# What is required
Nothing but the lines from the one containing "value => (TARGET_DETECTED, value)" through the one containing "built_clauses (audience (swarm_id", both included, should be given again, each exactly as written below.

# Raw data
****************************************

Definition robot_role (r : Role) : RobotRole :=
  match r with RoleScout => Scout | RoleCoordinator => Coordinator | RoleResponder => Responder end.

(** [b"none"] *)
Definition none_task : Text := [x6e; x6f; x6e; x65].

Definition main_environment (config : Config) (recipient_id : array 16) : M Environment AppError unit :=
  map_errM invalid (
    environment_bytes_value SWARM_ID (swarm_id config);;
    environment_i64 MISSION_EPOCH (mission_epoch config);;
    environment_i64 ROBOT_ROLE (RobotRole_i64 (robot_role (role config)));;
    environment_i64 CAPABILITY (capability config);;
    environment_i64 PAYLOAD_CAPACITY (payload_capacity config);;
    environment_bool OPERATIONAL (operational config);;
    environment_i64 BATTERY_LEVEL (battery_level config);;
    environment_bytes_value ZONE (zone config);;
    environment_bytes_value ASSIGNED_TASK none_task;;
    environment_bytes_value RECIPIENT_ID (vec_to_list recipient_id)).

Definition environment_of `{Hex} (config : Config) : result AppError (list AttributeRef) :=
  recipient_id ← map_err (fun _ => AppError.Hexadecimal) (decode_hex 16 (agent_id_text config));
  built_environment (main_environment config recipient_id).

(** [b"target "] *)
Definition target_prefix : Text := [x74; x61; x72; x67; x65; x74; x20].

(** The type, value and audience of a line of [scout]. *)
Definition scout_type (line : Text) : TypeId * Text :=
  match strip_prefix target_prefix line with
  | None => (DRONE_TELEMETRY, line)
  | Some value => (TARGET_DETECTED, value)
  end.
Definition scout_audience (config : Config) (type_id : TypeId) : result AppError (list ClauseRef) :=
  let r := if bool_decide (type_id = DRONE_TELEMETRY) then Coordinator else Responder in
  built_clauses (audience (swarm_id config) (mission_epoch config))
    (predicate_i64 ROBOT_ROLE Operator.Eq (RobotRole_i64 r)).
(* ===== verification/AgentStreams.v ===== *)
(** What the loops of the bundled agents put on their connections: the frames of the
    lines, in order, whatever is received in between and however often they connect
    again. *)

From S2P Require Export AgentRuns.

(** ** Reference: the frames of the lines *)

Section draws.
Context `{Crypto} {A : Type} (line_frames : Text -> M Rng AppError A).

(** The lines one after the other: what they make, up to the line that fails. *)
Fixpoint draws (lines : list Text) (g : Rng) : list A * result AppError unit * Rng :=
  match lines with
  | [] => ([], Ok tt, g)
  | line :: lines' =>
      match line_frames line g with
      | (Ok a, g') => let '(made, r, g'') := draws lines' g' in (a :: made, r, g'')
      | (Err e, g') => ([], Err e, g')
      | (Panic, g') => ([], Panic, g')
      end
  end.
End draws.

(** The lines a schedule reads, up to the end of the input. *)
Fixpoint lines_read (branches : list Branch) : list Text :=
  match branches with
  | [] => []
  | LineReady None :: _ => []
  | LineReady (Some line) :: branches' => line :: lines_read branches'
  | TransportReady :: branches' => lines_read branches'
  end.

****************************************

# Solution
  | Some value => (TARGET_DETECTED, value)
  end.
Definition scout_audience (config : Config) (type_id : TypeId) : result AppError (list ClauseRef) :=
  let r := if bool_decide (type_id = DRONE_TELEMETRY) then Coordinator else Responder in
  built_clauses (audience (swarm_id config) (mission_epoch config))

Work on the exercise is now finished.